Citing a study on viral articles from the Journal of Marketing Research, Amber Kemmis (@AmberKemmis) of SmartBug Media suggests that “your content should create a high intensity of emotion that can be positive or negative.” An important distinction to make is between what’s viral and what sells and, ultimately is good for the company. Despite there being some credence in the old “no publicity is bad publicity” idiom, marketers need to be thoughtful about the company image that they are crafting.
Ben Collins of the Daily Beast offers an interesting perspective on the role of advertising in creating more anger or disgust-inducing content. He points to the omnipotence of the click in internet metrics for the “Internet…getting objectively deliberately confrontational and subjectively worse.” Calling for more quality control in Internet content to battle the prominence of “hate-reading,” he fairly points out, “Brands want to be associated with beloved things, not hated things.
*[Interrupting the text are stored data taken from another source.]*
Lemma get_goid_run e s cs g :
  go_common_symaddrs_map s !! tgid_of (pid_tgid e) = Some cs -> on_goroutine cs g e ->
  get_goid e s = (g, s).
Proof.
  intros Hcs [Ht Hg]. unfold get_goid, bpf_get_current_pid_tgid. steps. rewrite Hcs.
  rewrite (proj2 (Z.eqb_neq _ _) Ht). by rewrite <- Hg.
Qed.

Lemma finish_data_go args id d n e s cs g :
  let tg := mk_tgid_goid (tgid_of id) (s64 g) in
  let update r := update_fd_and_syscall_len_to_uprobe r (da_fd args) (s32 (u32 n)) in
  pid_tgid e = id -> go_common_symaddrs_map s !! tgid_of id = Some cs -> on_goroutine cs g e ->
  g <> 0 -> is_Some (go_ssl_user_space_call_map s !! tg) ->
  exists ts, exec (finish_data args id d n) e s =
    exec (process_syscall_data (args <| da_end_ts := ts |>) id d n true) e
      (s <| ticks ::= S |> <| ssl_user_space_call_map ::= alter update id |>
         <| go_ssl_user_space_call_map ::= alter update tg |>).
Proof.
  intros tg update Hid Hcs Hg Hg0 [r Hr]. exists (clock e (ticks s)).
  unfold finish_data. rewrite exec_bind, exec_ktime, result_ktime. unfold propagate_fd_to_uprobe, exec.
  steps. match goal with |- context [(get_goid ≫= _) e ?x] =>
    rewrite (step_run _ _ _ _ _ _ (get_goid_run e x cs g ltac:(rewrite Hid; exact Hcs) Hg)) end.
  rewrite (proj2 (Z.eqb_neq _ _) Hg0). cbn [negb]. steps. fold tg.
  change (go_ssl_user_space_call_map (s <| ticks ::= S |> <| ssl_user_space_call_map ::= _ |>))
    with (go_ssl_user_space_call_map s). rewrite Hr. reflexivity.
Qed.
Happy people buy stuff.”
Does that mean that negative emotions are inherently damaging to brand associations? No, but it does mean that content should be sincere in the emotional experience which it attempts to convey. Ads which make people angry can be very effective–as long as they are angry with, and not at, the company itself.
Content provide the opportunity to introduce users to the human side of your band.
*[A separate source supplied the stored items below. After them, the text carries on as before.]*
(** The release a table names in its second comment. *)
Definition version_of (v : openssl_version) : string * Z :=
  match v with
  | openssl_1_0_2a => ("OpenSSL 1.0.2u  20 Dec 2019", 268443999)
  | openssl_1_1_0a => ("OpenSSL 1.1.0l  10 Sep 2019", 269484239)
  | openssl_1_1_1a => ("OpenSSL 1.1.1a  20 Nov 2018", 269488159)
  | openssl_1_1_1b => ("OpenSSL 1.1.1c  28 May 2019", 269488191)
  | openssl_1_1_1d => ("OpenSSL 1.1.1i  8 Dec 2020", 269488287)
  | openssl_1_1_1j => ("OpenSSL 1.1.1w  11 Sep 2023", 269488511)
  | openssl_3_0_0 => ("OpenSSL 3.0.9 30 May 2023", 805306512)
  | openssl_3_1_0 => ("OpenSSL 3.1.7 3 Sep 2024", 806355056)
  | openssl_3_2_0 => ("OpenSSL 3.2.2 4 Jun 2024", 807403552)
  | openssl_3_2_3 => ("OpenSSL 3.2.3 3 Sep 2024", 807403568)
  | openssl_3_3_0 => ("OpenSSL 3.3.2 3 Sep 2024", 808452128)
  | openssl_3_4_0 => ("OpenSSL 3.4.0 22 Oct 2024", 809500672)
  | openssl_3_5_0 => ("OpenSSL 3.5.0 8 Apr 2025", 810549248)
  end.

#[global] Instance openssl_version_eq_dec : EqDecision openssl_version.
Proof. solve_decision. Defined.

(** ** Reading a table *)

Inductive macro_body : Set :=
| Number (z : Z)
| Name (s : string)
| Empty.

#[global] Instance macro_body_eq_dec : EqDecision macro_body.
Proof. solve_decision. Defined.

Fixpoint split_lines (s : string) : list string :=
  match s with
  | EmptyString => [EmptyString]
  | String c s' =>
      if decide (c = nl) then EmptyString :: split_lines s'
      else match split_lines s' with
           | [] => [String c EmptyString]
           | l :: ls => String c l :: ls
           end
  end.

Fixpoint strip (p s : string) : option string :=
  match p, s with
  | EmptyString, _ => Some s
  | String a p', String b s' => if decide (a = b) then strip p' s' else None
  | String _ _, EmptyString => None
  end.

(** The part of [s] before the first [c], and what follows it. *)
Fixpoint break (c : ascii) (s : string) : string * option string :=
  match s with
  | EmptyString => (EmptyString, None)
  | String a s' =>
      if decide (a = c) then (EmptyString, Some s')
      else let '(x, y) := break c s' in (String a x, y)
  end.

Definition digit_value (c : ascii) : option Z :=
  let n := Z.of_nat (nat_of_ascii c) in
  if (48 <=? n) && (n <=? 57) then Some (n - 48)
  else if (97 <=? n) && (n <=? 102) then Some (n - 87) else None.

Fixpoint number_from (base acc : Z) (s : string) : option Z :=
  match s with
  | EmptyString => Some acc
  | String c s' =>
      match digit_value c with
      | Some d => if d <? base then number_from base (acc * base + d) s' else None
      | None => None
      end
  end.

Definition read_body (s : string) : macro_body :=
  match strip "0x" s with
  | Some h => from_option Number (Name s) (number_from 16 0 h)
  | None => from_option Number (Name s) (number_from 10 0 s)
  end.

Definition read_line (l : string) : option (string * macro_body) :=
  match strip "#define " l with
  | Some d => let '(name, rest) := break " " d in Some (name, from_option read_body Empty rest)
  | None => None
  end.

Definition macros (text : string) : list (string * macro_body) := omap read_line (split_lines text).

Fixpoint lookup_macro (name : string) (ms : list (string * macro_body)) : option macro_body :=
  match ms with
  | [] => None
  | (n, b) :: ms' => if decide (n = name) then Some b else lookup_macro name ms'
  end.

(** A macro whose body is the name of another stands for its value; a chain without
    repetition is no longer than the list. *)
Fixpoint expand (fuel : nat) (ms : list (string * macro_body)) (name : string) : option Z :=
  match fuel with
  | O => None
  | S fuel' =>
      match lookup_macro name ms with
      | Some (Number z) => Some z
      | Some (Name n) => expand fuel' ms n
      | _ => None
      end
  end.

Definition define_value (text name : string) : option Z :=
  let ms := macros text in expand (S (length ms)) ms name.

Definition macro_name (p : program) (s f : string) : string :=
  prog_toUpper p s +:+ "_" +:+ prog_toUpper p f.

(** The offsets a table of the repository gives to the members its program prints. *)
Definition offset_in (v : openssl_version) (s f : string) : Z :=
  default 0 (define_value (unlines (table v)) (macro_name (sc_program (script_of v)) s f)).

(** ** Lemmas on strings *)

Fixpoint no_char (c : ascii) (s : string) : bool :=
  match s with
  | EmptyString => true
  | String a s' => negb (bool_decide (a = c)) && no_char c s'
  end.

Lemma append_cons c (a b : string) : String c a +:+ b = String c (a +:+ b).
Proof. done. Qed.

Lemma append_assoc (a b c : string) : (a +:+ b) +:+ c = a +:+ (b +:+ c).
Proof. induction a as [|x a IH]; [done|]. by rewrite !append_cons, IH. Qed.

Lemma no_char_append c a b : no_char c (a +:+ b) = no_char c a && no_char c b.
Proof.
  induction a as [|x a IH]; [done|]. rewrite append_cons. cbn. by rewrite IH, andb_assoc.
Qed.

Lemma strip_append p s : strip p (p +:+ s) = Some s.
Proof.
  induction p as [|a p IH]; [by destruct s|]. rewrite append_cons. cbn [strip]. by rewrite decide_True.
Qed.

Lemma break_append c s t :
  no_char c s -> break c (s +:+ String c t) = (s, Some t).
Proof.
  induction s as [|a s IH]; [intros _|].
  { change (break c (String c t) = (EmptyString, Some t)). cbn [break]. by rewrite decide_True. }
  intros [Ha Hs]%andb_True. rewrite append_cons. cbn [break]. rewrite decide_False.
  - by rewrite IH.
  - intros ->. by rewrite bool_decide_true in Ha.
Qed.

Lemma split_lines_append s t :
  no_char nl s -> split_lines (s +:+ newline +:+ t) = s :: split_lines t.
Proof.
  induction s as [|a s IH]; [done|].
  intros [Ha Hs]%andb_True. rewrite append_cons. cbn [split_lines]. rewrite decide_False.
  - by rewrite IH.
  - intros ->. by rewrite bool_decide_true in Ha.
Qed.

Lemma unlines_app ls ls' : unlines (ls ++ ls') = unlines ls +:+ unlines ls'.
Proof.
  induction ls as [|l ls IH]; [done|].
  change (unlines ((l :: ls) ++ ls')) with (l +:+ newline +:+ unlines (ls ++ ls')).
  change (unlines (l :: ls)) with (l +:+ newline +:+ unlines ls).
  by rewrite IH, !append_assoc.
Qed.

(** What a text of whole lines defines. *)
Lemma macros_unlines ls :
  Forall (fun l => no_char nl l) ls -> macros (unlines ls) = omap read_line ls.
Proof.
  intros H. unfold macros.
  enough (split_lines (unlines ls) = ls ++ [EmptyString]) as ->
    by (rewrite omap_app; apply app_nil_r).
  induction H as [|l ls Hl _ IH]; [done|]. 
  change (unlines (l :: ls)) with (l +:+ newline +:+ unlines ls).
  rewrite split_lines_append by done. cbn [app]. by rewrite <- IH.
Qed.

(** ** Lemmas on numbers *)

Lemma digit_value_char d : 0 <= d < 16 -> digit_value (digit_char d) = Some d.
Proof.
  intros H. assert (d ∈ (Z.of_nat <$> seq 0 16)) as Hd.
  { apply list_elem_of_fmap. exists (Z.to_nat d). rewrite elem_of_seq. lia. }
  clear H. revert d Hd. apply Forall_forall. by repeat constructor.
Qed.

Lemma digit_char_plain d c : 0 <= d < 16 -> c = nl \/ c = " "%char -> digit_char d <> c.
Proof.
  intros H Hc E. pose proof (digit_value_char d H) as D. rewrite E in D.
  destruct Hc as [-> | ->]; discriminate.
Qed.

(** Printing and reading a number, in any base up to sixteen. *)
Lemma number_from_digits base fuel n acc :
  1 < base <= 16 -> 0 <= n < base ^ Z.of_nat fuel ->
  number_from base 0 (digits fuel base n acc) = number_from base n acc.
Proof.
  intros Hb. revert n acc. induction fuel as [|fuel IH]; intros n acc Hn.
  { change (base ^ Z.of_nat 0) with 1 in Hn. by replace n with 0 by lia. }
  rewrite Nat2Z.inj_succ, Z.pow_succ_r in Hn by lia. cbn [digits].
  pose proof (Z.mod_pos_bound n base). pose proof (Z_div_mod_eq_full n base).
  assert (step : forall m, m * base + n mod base = n ->
    number_from base m (String (digit_char (n mod base)) acc) = number_from base n acc).
  { intros m Hm. cbn [number_from]. rewrite digit_value_char by lia.
    rewrite (proj2 (Z.ltb_lt _ _)) by lia. by rewrite Hm. }
  destruct (Z.ltb_spec n base).
  - apply step. rewrite Z.mod_small by lia. lia.
  - rewrite IH; [apply step; lia|]. split; [apply Z.div_pos; lia|].
    apply Z.div_lt_upper_bound; lia.
Qed.

Lemma digits_plain c base fuel n acc :
  c = nl \/ c = " "%char -> 1 < base <= 16 ->
  no_char c acc -> no_char c (digits fuel base n acc).
Proof.
  intros Hc Hb. revert n acc. induction fuel as [|fuel IH]; intros n acc H; [done|].
  cbn [digits].
  assert (no_char c (String (digit_char (n mod base)) acc)) as H'.
  { cbn. pose proof (Z.mod_pos_bound n base).
    rewrite bool_decide_false by (apply digit_char_plain; [lia|done]). done. }
  destruct (n <? base); auto.
Qed.

Lemma signed_decimal_plain z : no_char nl (signed_decimal z).
Proof.
  unfold signed_decimal. destruct (z <? 0); [rewrite no_char_append|]; 
    apply digits_plain; auto; lia.
Qed.

Lemma read_body_hex n :
  0 <= n < 18446744073709551616 -> read_body ("0x" +:+ percent_lx n) = Number n.
Proof.
  intros H. unfold read_body. rewrite strip_append. unfold percent_lx.
  rewrite u64_small by lia. rewrite number_from_digits by lia. done.
Qed.

(** ** The lines of a generated table *)

Definition plain (s : string) : bool := no_char nl s && no_char " " s.

(** Names without blanks, as the members of C structures have. *)
Definition well_named (p : program) : bool :=
  forallb (fun '(s, f) => no_char nl s && no_char nl f && plain (macro_name p s f))
    (SSL_STRUCT_OFFSETS p).

Definition well_formed (sc : script) : bool :=
  well_named (sc_program sc) && plain (header_define sc) && forallb (no_char nl) (sc_trailer sc).

Definition field_lines (p : program) (offsetof : string -> string -> Z) (sf : string * string)
    : list string :=
  ["// " +:+ sf.1 +:+ "->" +:+ sf.2;
   "#define " +:+ macro_name p sf.1 sf.2 +:+ " 0x" +:+ percent_lx (offsetof sf.1 sf.2); blank].

Definition main_lines (p : program) (text : string) (number : Z) (offsetof : string -> string -> Z)
    : list string :=
  ["/* OPENSSL_VERSION_TEXT: " +:+ text +:+ " */";
   "/* OPENSSL_VERSION_NUMBER: " +:+ prog_conversion p number +:+ " */"; blank]
  ++ (SSL_STRUCT_OFFSETS p ≫= field_lines p offsetof).

Lemma unlines_cons l ls : unlines (l :: ls) = l +:+ newline +:+ unlines ls.
Proof. done. Qed.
Consumers are people who use your product or service to solve problems, to bring joy to someone, or just to make life a little easier. Viewing consumers as people with goals first puts the company in the position to help achieve those goals. Emotional campaigns connect your brand to deeper meanings and human experiences. A ring is not just a ring. A stick of gum that brings two people together is no longer just a stick of gum.
Rational consumers don’t need as much as emotional consumers. How many of the things that you buy do you truly need? Ask people to think with the rational sides of the brains and they just must reason themselves out of your sale, solid facts and statistics withstanding. Ask people to be part of a lifestyle which your brand has made possible, and suddenly the sale is a small price to pay.
Kemmis makes a good point about the importance of understanding buyer profiles. Like other kinds of marketing, emotional campaigns begin with an understanding of the consumer experience. What emotions drive your consumers to your brand?
Starting with your target audience in mind, think about what you want your brand to associate with and work from there. It may be about activism, or getting people back on their feet, or a moment of happiness in the middle of a long a work day. Emotional campaigns are less about the product and more about the story. The story may not be about selling, at first. It may be about entertaining or making people think. It’s a subtle, but ultimately enduring approach in that the product tells its own story.